Brief: Repeat the lines from the line with "(detach_all_moves lines not_dropped) in Ey as [Hm _]." to the line with "End Operation." in the listing below, keeping both end lines and adding nothing.

Source data:

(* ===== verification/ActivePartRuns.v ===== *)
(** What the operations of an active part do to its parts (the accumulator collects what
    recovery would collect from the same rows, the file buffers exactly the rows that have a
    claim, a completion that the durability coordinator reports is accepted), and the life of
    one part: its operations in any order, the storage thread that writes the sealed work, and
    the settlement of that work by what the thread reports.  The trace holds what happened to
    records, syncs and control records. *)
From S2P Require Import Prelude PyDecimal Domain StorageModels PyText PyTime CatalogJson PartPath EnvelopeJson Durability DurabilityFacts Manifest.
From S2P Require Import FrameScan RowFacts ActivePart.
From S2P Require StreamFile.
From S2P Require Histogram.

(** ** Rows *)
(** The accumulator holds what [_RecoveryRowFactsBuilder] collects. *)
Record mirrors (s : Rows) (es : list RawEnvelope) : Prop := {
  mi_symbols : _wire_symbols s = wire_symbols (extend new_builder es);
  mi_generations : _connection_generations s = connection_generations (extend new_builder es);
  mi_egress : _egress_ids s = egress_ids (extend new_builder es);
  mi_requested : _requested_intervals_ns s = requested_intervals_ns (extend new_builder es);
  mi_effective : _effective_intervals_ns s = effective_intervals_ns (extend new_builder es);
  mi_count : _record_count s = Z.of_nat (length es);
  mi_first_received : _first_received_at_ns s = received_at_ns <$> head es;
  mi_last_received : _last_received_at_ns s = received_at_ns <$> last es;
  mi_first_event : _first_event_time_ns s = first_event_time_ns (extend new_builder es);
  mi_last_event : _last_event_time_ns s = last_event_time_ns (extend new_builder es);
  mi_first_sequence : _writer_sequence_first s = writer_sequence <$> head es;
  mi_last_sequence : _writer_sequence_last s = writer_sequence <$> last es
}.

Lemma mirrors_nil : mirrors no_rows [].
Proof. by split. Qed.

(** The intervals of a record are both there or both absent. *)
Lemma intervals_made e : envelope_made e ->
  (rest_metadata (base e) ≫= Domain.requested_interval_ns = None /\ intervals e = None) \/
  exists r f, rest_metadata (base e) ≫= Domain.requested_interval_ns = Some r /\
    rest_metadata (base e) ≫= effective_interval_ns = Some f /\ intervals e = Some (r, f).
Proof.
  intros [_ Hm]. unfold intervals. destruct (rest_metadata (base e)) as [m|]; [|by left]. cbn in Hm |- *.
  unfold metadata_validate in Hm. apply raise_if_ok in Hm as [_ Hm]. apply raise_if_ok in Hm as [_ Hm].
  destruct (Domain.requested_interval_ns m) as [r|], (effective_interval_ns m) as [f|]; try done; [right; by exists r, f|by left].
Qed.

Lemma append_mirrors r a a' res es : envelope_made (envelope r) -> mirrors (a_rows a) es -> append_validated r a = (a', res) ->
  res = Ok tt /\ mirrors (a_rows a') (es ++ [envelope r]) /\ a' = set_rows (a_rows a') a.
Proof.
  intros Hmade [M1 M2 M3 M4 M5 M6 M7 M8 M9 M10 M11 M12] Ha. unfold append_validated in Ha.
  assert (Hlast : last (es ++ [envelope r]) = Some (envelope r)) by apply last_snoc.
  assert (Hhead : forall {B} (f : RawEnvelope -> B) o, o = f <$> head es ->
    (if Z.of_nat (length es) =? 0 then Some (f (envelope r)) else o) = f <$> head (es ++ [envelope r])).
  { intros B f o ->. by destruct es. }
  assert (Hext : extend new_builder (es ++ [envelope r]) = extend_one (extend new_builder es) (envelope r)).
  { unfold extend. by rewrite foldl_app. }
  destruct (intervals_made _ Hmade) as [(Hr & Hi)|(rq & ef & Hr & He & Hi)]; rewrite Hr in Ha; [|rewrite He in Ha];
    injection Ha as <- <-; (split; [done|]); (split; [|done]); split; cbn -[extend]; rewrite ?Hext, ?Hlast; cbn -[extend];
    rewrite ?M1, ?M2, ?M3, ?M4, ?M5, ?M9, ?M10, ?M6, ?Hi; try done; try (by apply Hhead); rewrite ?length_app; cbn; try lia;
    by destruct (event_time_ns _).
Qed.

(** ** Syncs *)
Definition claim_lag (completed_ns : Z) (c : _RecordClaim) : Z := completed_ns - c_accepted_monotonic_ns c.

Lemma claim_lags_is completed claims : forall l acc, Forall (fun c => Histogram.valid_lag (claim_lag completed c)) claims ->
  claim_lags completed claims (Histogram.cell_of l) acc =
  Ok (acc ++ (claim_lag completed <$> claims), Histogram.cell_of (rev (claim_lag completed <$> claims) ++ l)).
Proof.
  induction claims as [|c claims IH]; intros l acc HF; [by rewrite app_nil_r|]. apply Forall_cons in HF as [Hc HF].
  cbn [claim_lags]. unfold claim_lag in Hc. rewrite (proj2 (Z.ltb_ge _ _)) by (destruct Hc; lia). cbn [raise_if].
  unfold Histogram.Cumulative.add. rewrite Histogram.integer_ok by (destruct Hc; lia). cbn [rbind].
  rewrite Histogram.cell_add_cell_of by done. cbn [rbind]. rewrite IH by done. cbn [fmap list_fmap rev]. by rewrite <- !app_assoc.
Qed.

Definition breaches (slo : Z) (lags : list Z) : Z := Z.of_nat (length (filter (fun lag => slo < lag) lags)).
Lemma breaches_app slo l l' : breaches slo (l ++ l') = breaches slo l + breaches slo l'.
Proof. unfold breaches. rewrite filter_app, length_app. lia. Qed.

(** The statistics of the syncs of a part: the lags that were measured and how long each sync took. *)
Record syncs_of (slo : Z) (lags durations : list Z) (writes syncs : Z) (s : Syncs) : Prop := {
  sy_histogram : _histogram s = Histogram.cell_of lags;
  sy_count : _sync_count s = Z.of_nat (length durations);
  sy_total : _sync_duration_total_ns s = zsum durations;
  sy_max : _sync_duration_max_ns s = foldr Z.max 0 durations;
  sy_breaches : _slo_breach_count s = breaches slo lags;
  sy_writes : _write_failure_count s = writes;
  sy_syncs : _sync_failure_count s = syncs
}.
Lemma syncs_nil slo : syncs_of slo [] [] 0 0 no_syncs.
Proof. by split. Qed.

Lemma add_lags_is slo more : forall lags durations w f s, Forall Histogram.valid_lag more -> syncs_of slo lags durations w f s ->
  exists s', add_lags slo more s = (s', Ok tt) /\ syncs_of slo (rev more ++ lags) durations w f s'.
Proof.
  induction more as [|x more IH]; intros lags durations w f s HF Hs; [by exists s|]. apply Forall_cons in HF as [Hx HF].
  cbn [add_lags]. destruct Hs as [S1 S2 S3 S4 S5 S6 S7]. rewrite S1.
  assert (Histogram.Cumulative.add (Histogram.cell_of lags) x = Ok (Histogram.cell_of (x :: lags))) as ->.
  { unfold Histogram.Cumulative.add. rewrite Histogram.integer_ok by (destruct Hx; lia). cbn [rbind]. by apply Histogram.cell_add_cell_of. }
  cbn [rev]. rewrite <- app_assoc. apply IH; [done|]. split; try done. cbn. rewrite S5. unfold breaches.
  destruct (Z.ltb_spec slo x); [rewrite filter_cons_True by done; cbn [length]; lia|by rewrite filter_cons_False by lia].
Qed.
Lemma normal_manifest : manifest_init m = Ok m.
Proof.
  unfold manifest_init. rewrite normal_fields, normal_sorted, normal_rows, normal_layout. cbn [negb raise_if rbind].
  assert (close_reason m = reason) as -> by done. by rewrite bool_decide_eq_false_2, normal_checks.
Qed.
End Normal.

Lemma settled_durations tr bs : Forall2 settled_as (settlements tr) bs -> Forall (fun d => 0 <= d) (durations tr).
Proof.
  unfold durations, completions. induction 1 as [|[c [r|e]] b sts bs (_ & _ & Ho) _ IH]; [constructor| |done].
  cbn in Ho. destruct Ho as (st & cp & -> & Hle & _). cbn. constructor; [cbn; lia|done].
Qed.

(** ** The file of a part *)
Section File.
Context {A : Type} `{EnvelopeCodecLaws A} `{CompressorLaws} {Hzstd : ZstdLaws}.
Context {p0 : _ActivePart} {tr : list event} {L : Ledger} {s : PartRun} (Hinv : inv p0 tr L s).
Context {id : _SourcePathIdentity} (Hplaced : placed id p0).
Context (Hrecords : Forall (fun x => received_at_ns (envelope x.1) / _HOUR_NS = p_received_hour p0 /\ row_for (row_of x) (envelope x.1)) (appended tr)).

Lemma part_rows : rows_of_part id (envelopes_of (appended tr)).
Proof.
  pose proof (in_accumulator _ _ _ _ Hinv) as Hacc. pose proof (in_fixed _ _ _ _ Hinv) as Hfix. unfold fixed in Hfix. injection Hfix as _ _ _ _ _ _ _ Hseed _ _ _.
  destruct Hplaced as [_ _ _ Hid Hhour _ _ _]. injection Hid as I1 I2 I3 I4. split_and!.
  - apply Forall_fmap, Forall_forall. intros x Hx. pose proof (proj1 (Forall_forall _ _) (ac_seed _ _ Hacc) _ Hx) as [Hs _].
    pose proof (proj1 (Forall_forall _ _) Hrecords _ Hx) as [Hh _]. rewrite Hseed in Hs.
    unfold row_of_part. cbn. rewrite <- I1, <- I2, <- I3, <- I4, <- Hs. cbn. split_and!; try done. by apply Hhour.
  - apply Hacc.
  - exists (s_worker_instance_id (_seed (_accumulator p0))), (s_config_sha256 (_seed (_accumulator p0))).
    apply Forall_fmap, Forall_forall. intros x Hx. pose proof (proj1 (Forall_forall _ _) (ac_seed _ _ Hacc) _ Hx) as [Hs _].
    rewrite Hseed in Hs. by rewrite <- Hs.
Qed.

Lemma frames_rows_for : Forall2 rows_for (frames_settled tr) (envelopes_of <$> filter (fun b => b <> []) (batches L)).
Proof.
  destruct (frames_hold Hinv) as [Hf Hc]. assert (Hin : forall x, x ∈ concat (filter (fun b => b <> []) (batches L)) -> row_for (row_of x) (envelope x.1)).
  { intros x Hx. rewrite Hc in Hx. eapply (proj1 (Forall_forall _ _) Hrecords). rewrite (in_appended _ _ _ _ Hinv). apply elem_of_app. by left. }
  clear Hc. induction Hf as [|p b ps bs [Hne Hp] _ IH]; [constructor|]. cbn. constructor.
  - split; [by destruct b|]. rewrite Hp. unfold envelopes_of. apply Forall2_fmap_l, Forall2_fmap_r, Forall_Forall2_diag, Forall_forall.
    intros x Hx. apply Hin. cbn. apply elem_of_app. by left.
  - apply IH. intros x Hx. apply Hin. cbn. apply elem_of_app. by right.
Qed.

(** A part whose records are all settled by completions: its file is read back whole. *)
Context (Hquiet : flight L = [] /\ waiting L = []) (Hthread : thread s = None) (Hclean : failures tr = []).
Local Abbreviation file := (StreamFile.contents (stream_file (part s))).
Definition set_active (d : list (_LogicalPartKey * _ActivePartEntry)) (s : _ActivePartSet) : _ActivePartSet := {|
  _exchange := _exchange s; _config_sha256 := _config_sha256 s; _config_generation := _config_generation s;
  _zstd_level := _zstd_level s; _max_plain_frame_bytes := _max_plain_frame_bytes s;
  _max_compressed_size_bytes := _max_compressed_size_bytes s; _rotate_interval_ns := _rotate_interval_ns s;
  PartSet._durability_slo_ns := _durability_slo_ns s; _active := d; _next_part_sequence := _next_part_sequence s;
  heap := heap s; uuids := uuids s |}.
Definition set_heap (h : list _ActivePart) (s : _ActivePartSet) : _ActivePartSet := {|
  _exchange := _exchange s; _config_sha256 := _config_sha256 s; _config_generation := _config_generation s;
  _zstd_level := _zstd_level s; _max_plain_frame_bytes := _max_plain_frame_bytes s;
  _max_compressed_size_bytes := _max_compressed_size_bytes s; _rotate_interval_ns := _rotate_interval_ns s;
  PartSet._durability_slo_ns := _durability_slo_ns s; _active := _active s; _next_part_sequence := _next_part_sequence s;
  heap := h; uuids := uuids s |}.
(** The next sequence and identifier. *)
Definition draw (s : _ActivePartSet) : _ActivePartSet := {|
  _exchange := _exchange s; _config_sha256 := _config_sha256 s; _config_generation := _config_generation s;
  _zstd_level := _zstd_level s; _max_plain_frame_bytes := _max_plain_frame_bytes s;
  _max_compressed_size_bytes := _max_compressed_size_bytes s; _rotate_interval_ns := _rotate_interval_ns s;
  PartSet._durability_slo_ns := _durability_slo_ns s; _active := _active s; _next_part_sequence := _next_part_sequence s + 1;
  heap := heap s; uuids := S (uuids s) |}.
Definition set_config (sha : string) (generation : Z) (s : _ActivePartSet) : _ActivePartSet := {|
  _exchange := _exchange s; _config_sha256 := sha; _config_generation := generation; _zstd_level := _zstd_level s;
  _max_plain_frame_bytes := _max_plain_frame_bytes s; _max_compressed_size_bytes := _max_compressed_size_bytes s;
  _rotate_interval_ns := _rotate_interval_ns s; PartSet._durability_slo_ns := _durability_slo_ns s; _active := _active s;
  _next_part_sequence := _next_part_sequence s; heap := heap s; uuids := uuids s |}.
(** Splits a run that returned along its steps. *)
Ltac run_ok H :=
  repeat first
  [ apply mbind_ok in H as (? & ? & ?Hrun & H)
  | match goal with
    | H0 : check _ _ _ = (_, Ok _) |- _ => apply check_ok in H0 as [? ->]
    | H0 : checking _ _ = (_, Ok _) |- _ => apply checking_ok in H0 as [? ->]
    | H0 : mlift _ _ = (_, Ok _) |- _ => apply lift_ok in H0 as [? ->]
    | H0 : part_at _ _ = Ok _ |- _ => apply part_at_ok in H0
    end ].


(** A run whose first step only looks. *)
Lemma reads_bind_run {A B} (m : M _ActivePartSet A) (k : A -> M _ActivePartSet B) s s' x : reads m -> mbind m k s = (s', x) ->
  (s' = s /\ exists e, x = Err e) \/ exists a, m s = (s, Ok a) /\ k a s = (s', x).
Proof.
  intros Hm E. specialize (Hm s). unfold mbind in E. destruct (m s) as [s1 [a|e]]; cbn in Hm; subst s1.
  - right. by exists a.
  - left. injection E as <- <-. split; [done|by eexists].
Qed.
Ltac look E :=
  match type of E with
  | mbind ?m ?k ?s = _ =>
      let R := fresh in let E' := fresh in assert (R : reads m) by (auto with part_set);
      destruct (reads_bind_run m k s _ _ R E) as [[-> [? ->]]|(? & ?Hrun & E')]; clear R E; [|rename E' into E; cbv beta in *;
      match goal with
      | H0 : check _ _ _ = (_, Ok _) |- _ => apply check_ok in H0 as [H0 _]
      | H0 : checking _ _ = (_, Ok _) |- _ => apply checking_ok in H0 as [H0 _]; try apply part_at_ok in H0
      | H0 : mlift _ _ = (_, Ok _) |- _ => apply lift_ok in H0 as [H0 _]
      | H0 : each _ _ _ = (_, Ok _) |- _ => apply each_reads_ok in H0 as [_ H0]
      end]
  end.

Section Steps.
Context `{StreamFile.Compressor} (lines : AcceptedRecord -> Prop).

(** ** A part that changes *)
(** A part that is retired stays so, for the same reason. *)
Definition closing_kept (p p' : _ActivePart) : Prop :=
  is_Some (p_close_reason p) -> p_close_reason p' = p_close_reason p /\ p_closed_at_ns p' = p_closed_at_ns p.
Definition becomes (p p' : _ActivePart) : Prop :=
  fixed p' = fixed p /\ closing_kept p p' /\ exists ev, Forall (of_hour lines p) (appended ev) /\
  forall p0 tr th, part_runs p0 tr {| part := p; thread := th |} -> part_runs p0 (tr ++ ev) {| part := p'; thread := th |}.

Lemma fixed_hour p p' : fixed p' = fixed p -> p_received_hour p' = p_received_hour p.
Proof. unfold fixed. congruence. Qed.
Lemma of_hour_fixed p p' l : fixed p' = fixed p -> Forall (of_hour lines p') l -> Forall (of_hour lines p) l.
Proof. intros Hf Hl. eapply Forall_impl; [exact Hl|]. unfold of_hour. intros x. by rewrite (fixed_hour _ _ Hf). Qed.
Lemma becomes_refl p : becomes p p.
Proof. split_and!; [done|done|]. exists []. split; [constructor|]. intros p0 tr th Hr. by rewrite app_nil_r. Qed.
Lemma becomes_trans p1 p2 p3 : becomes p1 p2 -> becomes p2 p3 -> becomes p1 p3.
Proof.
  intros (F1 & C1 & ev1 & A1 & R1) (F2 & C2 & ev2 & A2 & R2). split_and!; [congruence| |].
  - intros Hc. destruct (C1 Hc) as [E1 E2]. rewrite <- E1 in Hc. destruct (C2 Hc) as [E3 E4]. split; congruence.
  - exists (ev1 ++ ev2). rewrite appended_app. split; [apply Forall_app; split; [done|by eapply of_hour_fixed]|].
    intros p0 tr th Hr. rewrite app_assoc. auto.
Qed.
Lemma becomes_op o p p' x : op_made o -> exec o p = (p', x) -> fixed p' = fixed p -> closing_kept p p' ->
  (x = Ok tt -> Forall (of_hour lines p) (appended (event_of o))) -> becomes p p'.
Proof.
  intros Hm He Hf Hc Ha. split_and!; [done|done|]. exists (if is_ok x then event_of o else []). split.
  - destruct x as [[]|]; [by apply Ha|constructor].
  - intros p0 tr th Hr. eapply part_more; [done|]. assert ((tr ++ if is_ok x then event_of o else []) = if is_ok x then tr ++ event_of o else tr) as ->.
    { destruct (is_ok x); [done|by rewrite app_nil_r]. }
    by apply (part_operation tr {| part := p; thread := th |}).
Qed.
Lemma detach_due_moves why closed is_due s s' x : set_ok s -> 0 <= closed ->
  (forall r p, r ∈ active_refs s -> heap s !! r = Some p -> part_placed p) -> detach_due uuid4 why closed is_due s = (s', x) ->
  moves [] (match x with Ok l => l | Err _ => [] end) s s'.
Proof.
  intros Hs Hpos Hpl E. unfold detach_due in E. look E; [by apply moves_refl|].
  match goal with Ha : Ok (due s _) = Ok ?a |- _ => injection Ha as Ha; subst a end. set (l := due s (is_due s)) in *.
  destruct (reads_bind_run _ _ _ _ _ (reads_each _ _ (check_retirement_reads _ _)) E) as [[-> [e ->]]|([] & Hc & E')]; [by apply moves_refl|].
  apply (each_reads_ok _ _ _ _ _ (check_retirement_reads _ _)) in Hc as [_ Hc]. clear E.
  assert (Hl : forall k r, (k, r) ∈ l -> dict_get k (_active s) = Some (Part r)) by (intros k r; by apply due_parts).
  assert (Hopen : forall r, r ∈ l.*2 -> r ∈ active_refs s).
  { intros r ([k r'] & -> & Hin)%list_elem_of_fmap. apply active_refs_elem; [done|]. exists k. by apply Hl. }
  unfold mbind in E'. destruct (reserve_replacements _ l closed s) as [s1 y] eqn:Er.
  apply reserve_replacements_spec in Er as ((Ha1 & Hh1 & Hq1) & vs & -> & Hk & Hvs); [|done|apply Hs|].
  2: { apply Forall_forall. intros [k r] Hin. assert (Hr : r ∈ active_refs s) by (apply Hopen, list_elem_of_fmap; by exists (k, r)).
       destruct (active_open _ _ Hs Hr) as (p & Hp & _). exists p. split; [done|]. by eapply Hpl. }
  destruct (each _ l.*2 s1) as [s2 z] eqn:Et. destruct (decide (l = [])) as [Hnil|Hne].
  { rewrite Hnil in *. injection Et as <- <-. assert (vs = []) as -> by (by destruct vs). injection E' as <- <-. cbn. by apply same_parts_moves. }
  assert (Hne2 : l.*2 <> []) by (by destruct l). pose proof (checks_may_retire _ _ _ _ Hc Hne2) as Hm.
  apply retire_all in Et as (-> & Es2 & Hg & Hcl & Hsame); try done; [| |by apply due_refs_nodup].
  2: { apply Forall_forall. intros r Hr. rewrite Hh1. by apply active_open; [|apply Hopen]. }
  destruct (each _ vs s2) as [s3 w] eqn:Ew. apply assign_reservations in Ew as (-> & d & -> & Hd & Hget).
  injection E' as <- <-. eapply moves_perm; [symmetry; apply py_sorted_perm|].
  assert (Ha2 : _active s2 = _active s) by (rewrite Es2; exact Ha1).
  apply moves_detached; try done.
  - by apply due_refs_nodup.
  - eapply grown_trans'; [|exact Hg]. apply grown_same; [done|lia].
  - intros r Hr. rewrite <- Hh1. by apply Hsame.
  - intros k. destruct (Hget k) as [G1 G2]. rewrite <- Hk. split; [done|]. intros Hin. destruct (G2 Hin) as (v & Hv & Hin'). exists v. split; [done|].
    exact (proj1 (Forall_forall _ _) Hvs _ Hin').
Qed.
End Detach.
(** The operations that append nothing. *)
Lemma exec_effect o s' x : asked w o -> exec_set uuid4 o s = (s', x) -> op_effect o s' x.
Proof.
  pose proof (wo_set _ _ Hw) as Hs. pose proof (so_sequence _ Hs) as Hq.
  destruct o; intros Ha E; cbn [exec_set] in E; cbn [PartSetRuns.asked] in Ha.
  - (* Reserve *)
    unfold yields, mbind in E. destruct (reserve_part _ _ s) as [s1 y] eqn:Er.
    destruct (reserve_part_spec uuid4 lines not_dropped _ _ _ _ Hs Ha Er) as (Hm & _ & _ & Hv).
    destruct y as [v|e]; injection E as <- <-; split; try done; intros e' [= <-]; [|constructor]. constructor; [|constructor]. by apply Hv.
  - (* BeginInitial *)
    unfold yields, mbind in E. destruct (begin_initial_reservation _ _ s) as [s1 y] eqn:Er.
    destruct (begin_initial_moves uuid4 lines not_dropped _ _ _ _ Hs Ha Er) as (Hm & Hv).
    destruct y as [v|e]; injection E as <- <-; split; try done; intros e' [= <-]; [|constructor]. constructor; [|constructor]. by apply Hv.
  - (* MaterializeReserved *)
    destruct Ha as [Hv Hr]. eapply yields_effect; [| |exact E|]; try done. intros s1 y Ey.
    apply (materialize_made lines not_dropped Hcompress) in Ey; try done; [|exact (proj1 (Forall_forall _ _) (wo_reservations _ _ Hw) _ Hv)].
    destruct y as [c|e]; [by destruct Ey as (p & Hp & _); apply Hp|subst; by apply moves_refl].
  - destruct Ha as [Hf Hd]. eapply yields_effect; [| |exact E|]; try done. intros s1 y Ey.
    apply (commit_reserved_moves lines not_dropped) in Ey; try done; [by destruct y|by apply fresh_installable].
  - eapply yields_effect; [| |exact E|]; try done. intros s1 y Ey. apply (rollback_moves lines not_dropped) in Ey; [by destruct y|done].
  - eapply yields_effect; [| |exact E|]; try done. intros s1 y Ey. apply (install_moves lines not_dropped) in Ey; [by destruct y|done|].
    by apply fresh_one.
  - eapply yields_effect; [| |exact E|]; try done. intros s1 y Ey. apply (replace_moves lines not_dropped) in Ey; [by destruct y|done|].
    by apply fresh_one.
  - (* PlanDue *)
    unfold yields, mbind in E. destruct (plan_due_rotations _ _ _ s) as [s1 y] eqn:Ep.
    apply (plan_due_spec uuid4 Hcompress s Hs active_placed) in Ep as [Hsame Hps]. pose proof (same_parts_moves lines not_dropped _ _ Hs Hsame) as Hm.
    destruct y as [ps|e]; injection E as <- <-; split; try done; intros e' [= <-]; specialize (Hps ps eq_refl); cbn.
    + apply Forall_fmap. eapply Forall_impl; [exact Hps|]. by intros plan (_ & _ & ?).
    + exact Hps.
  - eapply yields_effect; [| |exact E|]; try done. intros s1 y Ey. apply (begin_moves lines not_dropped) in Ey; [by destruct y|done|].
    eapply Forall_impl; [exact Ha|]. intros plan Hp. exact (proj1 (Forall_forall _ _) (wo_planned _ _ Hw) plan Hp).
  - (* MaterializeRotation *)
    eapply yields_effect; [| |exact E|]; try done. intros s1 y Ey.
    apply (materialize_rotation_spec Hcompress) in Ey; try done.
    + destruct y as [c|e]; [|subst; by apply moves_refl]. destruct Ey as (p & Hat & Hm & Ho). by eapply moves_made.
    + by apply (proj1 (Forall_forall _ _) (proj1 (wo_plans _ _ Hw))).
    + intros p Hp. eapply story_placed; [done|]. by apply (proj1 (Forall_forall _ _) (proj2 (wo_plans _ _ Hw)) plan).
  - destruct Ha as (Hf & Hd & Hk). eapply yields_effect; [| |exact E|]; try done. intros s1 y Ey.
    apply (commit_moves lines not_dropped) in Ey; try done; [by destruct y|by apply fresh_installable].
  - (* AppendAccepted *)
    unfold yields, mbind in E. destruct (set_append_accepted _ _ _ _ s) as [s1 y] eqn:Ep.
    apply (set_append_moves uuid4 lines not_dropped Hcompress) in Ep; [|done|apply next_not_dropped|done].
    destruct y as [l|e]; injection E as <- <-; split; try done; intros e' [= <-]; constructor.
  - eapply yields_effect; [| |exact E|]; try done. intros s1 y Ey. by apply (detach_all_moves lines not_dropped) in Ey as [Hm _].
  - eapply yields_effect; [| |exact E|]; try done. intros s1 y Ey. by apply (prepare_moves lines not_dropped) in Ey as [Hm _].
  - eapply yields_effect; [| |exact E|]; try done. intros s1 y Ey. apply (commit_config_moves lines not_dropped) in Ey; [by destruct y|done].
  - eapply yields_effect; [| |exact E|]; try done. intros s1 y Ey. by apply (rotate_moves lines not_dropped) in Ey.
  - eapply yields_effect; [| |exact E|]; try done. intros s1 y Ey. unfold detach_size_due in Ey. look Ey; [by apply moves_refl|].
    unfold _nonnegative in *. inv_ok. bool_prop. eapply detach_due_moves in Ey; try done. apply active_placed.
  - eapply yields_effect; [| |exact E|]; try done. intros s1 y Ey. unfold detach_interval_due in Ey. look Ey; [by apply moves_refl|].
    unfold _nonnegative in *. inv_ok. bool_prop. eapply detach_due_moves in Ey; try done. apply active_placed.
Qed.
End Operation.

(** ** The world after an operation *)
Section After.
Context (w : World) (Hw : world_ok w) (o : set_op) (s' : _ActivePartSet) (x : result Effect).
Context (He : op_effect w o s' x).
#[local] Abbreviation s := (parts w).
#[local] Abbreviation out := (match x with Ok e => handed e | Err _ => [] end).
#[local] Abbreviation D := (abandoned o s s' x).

Response:
  - eapply yields_effect; [| |exact E|]; try done. intros s1 y Ey. by apply (detach_all_moves lines not_dropped) in Ey as [Hm _].
  - eapply yields_effect; [| |exact E|]; try done. intros s1 y Ey. by apply (prepare_moves lines not_dropped) in Ey as [Hm _].
  - eapply yields_effect; [| |exact E|]; try done. intros s1 y Ey. apply (commit_config_moves lines not_dropped) in Ey; [by destruct y|done].
  - eapply yields_effect; [| |exact E|]; try done. intros s1 y Ey. by apply (rotate_moves lines not_dropped) in Ey.
  - eapply yields_effect; [| |exact E|]; try done. intros s1 y Ey. unfold detach_size_due in Ey. look Ey; [by apply moves_refl|].
    unfold _nonnegative in *. inv_ok. bool_prop. eapply detach_due_moves in Ey; try done. apply active_placed.
  - eapply yields_effect; [| |exact E|]; try done. intros s1 y Ey. unfold detach_interval_due in Ey. look Ey; [by apply moves_refl|].
    unfold _nonnegative in *. inv_ok. bool_prop. eapply detach_due_moves in Ey; try done. apply active_placed.
Qed.
End Operation.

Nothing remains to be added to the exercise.